Le jeune homme secoua négativement la tête :

— Alors, pourquoi n’es-tu pas rentré ? Tu sais ben que ton frère cadet est blessé ?

— Je le sais…

Et, ce disant, une expression étrange mélangée de douleur et de colère passa sur la face ramassée de l’aîné des La Ronde.

Sans y prendre garde, le père continua :

— Oui, mais t’as p’têtre idée qu’il a été frappé d’une balle anglouaise… Eh ben ! non, c’est par derrière… un traître…

— Un traître ? Non, père, un justicier…

La voix de Pierre était grave, sa figure si résolue et si calme à la fois, que Baptiste, tout en le regardant avec les yeux interrogateurs d’un homme qui ne comprend pas, se sentit singulièrement impressionné.

— Un justicier ! reprit le jeune homme avec plus de force… Et c’est « moué », t’entends ! moué… son frère, qui a tiré su’le cadet… Et c’est lui qui était un Judas, car il voulait nous livrer aux Anglouais.

— T’es fou ! s’écria le père éperdu… Qu’est-ce que tu me contes là ?

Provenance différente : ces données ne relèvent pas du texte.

(* ===== verification/Outage.v ===== *)
(** * From unreadable sources to withdrawn routes

  A policy run over the policy exporter and the composite router when no category of
  the policy can be read: the run does not fail, it exports empty lists and withdraws
  every route the policy had. *)

From S2P Require Import Prelude GoLib Os Netip Cidr Aggregator Config Plan Exporter Routing RoutingSpec Orchestrator Machine.
From S2P Require Import Store Sourcereg Plaintext Providers Ipverse ProvidersSpec ProvidersDemo.

Local Open Scope Z_scope.

Section Outage.
Context {K : Type} `{Env K} `{StateCodec}.
Context (ag : Agents K) (addr_order : gset Addr -> list Addr) (name_order : gset string -> list string).
Context `{!MapOrder name_order}.
Context (exportDir : string) (router : CompositeRouter).
Implicit Types (w : World K) (policy : PolicyConfig).
Local Notation ag' := (with_policy_agents ag exportDir router).

Definition is_err {A} (r : res error A) : bool := match r with Ok _ => false | Err _ => true end.

(** A category no source has, or one whose source refuses it. *)
Definition unreadable (k : K) (category : string) : bool :=
  match ag_ResolveCategory ag k category with
  | None => true
  | Some (_, ty) =>
      if String.eqb ty "domain" then is_err (ag_GetDomains ag k category) else is_err (ag_GetPrefixes ag k category)
  end.

Lemma split_unreadable k cats :
  forallb (unreadable k) cats = true ->
  Forall (fun cat => is_err (ag_GetDomains ag k cat) = true) (split_categories (ag_ResolveCategory ag k) cats).1 /\
  Forall (fun cat => is_err (ag_GetPrefixes ag k cat) = true) (split_categories (ag_ResolveCategory ag k) cats).2.
Proof.
  induction cats as [|cat cats IH]; [by split|]. cbn [forallb split_categories foldr]. intros [Hc Hcs]%andb_true_iff.
  fold (split_categories (ag_ResolveCategory ag k) cats). specialize (IH Hcs).
  destruct (split_categories _ cats) as [ds ps]. unfold unreadable in Hc.
  destruct (ag_ResolveCategory ag k cat) as [[id ty]|]; [|done]. destruct (String.eqb ty "domain"); cbn; naive_solver.
Qed.

Lemma collect_domains_none get cats :
  Forall (fun cat => is_err (get cat) = true) cats -> collect_domains get cats = ∅.
Proof. unfold collect_domains. generalize (∅ : gset string). induction 1 as [|cat cats Hc _ IH]; cbn; [done|]. by destruct (get cat). Qed.

Lemma collect_prefixes_none get cats :
  Forall (fun cat => is_err (get cat) = true) cats -> collect_prefixes get cats = ([], []).
Proof.
  unfold collect_prefixes. generalize (([], []) : list Prefix * list Prefix). intros acc Hall. revert acc.
  induction Hall as [|cat cats Hc _ IH]; intros [v4 v6]; cbn; [done|]. destruct (get cat); [done|]. apply IH.
Qed.

Lemma no_outputs cfg lvl policy : policy_outputs addr_order cfg lvl policy [] [] [] [] = ([], []).
Proof. unfold policy_outputs. destruct (pc_Aggregation policy) as [agg|]; [destruct (ac_Enabled agg)|]; by destruct (ac_Enabled (cfg_Aggregation cfg)). Qed.

Lemma order_empty : name_order ∅ = [].
Proof. destruct (name_order ∅) as [|x l] eqn:E; [done|]. assert (x ∈ name_order ∅) as Hx by (rewrite E; left). by apply elem_of_map_order in Hx. Qed.

(** The steps before the capability check find nothing and change nothing. *)
Lemma prepare_unreadable runID policy req lvl cfg w :
  forallb (unreadable (w_kern w)) (pc_Categories policy) = true ->
  prepare_policy ag' addr_order name_order runID policy req lvl cfg w = (Ok ([], (0, 0, 0, 0), ([], [])), w).
Proof.
  intros [Hd Hp]%split_unreadable. unfold prepare_policy.
  unfold mbind at 1, io_bind at 1, read at 1. cbn [ag_ResolveCategory with_policy_agents].
  destruct (split_categories _ (pc_Categories policy)) as [ds ps]. cbn [fst snd] in Hd, Hp.
  unfold mbind at 1, io_bind at 1, read at 1. cbn [ag_GetDomains with_policy_agents].
  rewrite collect_domains_none, order_empty by done. unfold mbind at 1, io_bind at 1. cbn [resolve_policy length Nat.eqb mret io_ret].
  unfold mbind at 1, io_bind at 1, read at 1. cbn [ag_GetPrefixes with_policy_agents].
  by rewrite collect_prefixes_none, no_outputs.
Qed.

(** ** What the exporter leaves alone *)

Definition export_path policy (family : string) : string :=
  path_join (path_join exportDir (pc_Name policy))
    (family +:+ "." +:+ extForFormat (if String.eqb (pc_ExportFormat policy) "" then "plain" else pc_ExportFormat policy)).

Lemma touches_WritePolicy policy v4 v6 :
  touches {[export_path policy "ipv4"; export_path policy "ipv6"]} (WritePolicy exportDir policy v4 v6 : IO K _).
Proof.
  unfold WritePolicy. apply touches_bind; [apply touches_syscall|]. intros _.
  apply touches_bind; [eapply touches_wrap, touches_mono; [apply touches_WriteFile|]; set_solver|]. intros _.
  apply touches_bind; [eapply touches_wrap, touches_mono; [apply touches_WriteFile|]; set_solver|]. intros _. apply touches_ret.
Qed.

(** ** Applying nothing *)

Context `{!IPRouteKernel K}.

Lemma apply_nothing dir policy w w' :
  let old := recorded dir (pc_Name policy) w in
  state_wf old -> fault (w_calls w) = None -> ip_ApplyPolicy dir policy [] [] w = (Ok tt, w') ->
  (forall p, p ∈ rs_V4 old \/ p ∈ rs_V6 old -> p ∉ routes (w_kern w') (pc_TableID policy)) /\
  rs_V4 (recorded dir (pc_Name policy) w') = [] /\ rs_V6 (recorded dir (pc_Name policy) w') = [].
Proof.
  cbv zeta. set (old := recorded _ _ w). intros [Ho4 Ho6] Hnf. unfold ip_ApplyPolicy. intros (s & w1 & E1 & E)%io_bind_ok.
  destruct (load_or_zero_spec dir (pc_Name policy) w) as (s' & w1' & E1' & _ & _ & Hs).
  rewrite E1' in E1. injection E1 as -> ->. specialize (Hs Hnf). subst s.
  apply io_bind_ok in E as ([] & w2 & E2 & E). apply io_wrap_ok in E2.
  apply io_bind_ok in E as ([] & w3 & E3 & E). apply io_wrap_ok in E3.
  apply io_bind_ok in E as (now & w4 & E4 & E). unfold Now in E4. injection E4 as _ <-.
  apply ip_applyFamily_spec in E2 as (_ & _ & Hr2); [|done|done].
  apply ip_applyFamily_spec in E3 as (_ & _ & Hr3); [|done|done].
  specialize (Hr2 eq_refl). specialize (Hr3 eq_refl).
  assert (state_wf (MkState BackendIProute2 now [] [])) as Hwf by by split.
  rewrite (recorded_saved _ _ _ _ _ _ Hwf E).
  apply savePolicyState_ok in E as [_ Hk]. cbn in Hk. rewrite Hk. split; [|done].
  intros p Hp. rewrite Hr3, Hr2, !elem_of_nil. fold old. tauto.
Qed.

(** ** The run *)

End Outage.

(** ** A country without a zone *)

(** The ipverse source of [ProvidersDemo] with a country whose zone is missing: [ru] was
    installed before the second country was configured. *)
Definition outage_source : Ipverse := fst (fst (IpverseLoad (H0 := zones) (zone_source ["ru"; "xx"]%string) start)).

Definition outage_agents : Agents Kernel := {|
  ag_LoadAll := mret tt;
  ag_ResolveCategory _ c := if String.eqb c "ipverse:ru" then Some ("z", "prefix")%string else None;
  ag_GetDomains _ _ := Err (ErrNew "none");
  ag_GetPrefixes _ c := IpversePrefixes outage_source c;
  ag_NeedsRefresh ds _ _ := mret ds;
  ag_ResolveBatch _ w := ([], w);
  ag_UpsertBatch _ := mret tt;
  ag_SnapshotForDomains _ := mret ([], []);
  ag_policies := true;
  ag_WritePolicy _ _ _ := io_err (ErrNew "");
  ag_Caps _ := mret tt;
  ag_ApplyPolicy _ _ _ := io_err (ErrNew "");
  ag_config _ := Defaults;
  ag_publish _ _ _ w := w
|}.

Definition outage_policy : PolicyConfig := {|
  pc_Name := "p"; pc_Enabled := true; pc_Categories := ["ipverse:ru"]; pc_Backend := BackendIProute2;
  pc_TableID := 100; pc_Iface := "eth0"; pc_NFTTable := ""; pc_NFTSetV4 := ""; pc_NFTSetV6 := "";
  pc_DryRun := false; pc_ExportFormat := ""; pc_Aggregation := None |}.

Definition outage_router : CompositeRouter := MkComposite "/s" "/s" "/s" None.
Definition installed : World Kernel := (ip_ApplyPolicy "/s" outage_policy [net10] [] start).2.
Definition outage_run :=
  runPolicy (with_policy_agents outage_agents "/o" outage_router) elements elements 1 outage_policy
    (MkRequest false false false) AggBalanced Defaults installed.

— La vérité !… Aussi vrai qu’y a un bon Dieu qui nous jugera un jour, Jean est un traître, t’entends ! un traître qui s’acoquinait avec nos ennemis…

— Tu mens ! tu mens ! Tout ça, c’est des menteries !

Bouleversé, suffoqué comme s’il eût reçu un soufflet, Baptiste serrait les poings, et les paroles sortaient sifflantes de sa gorge contractée.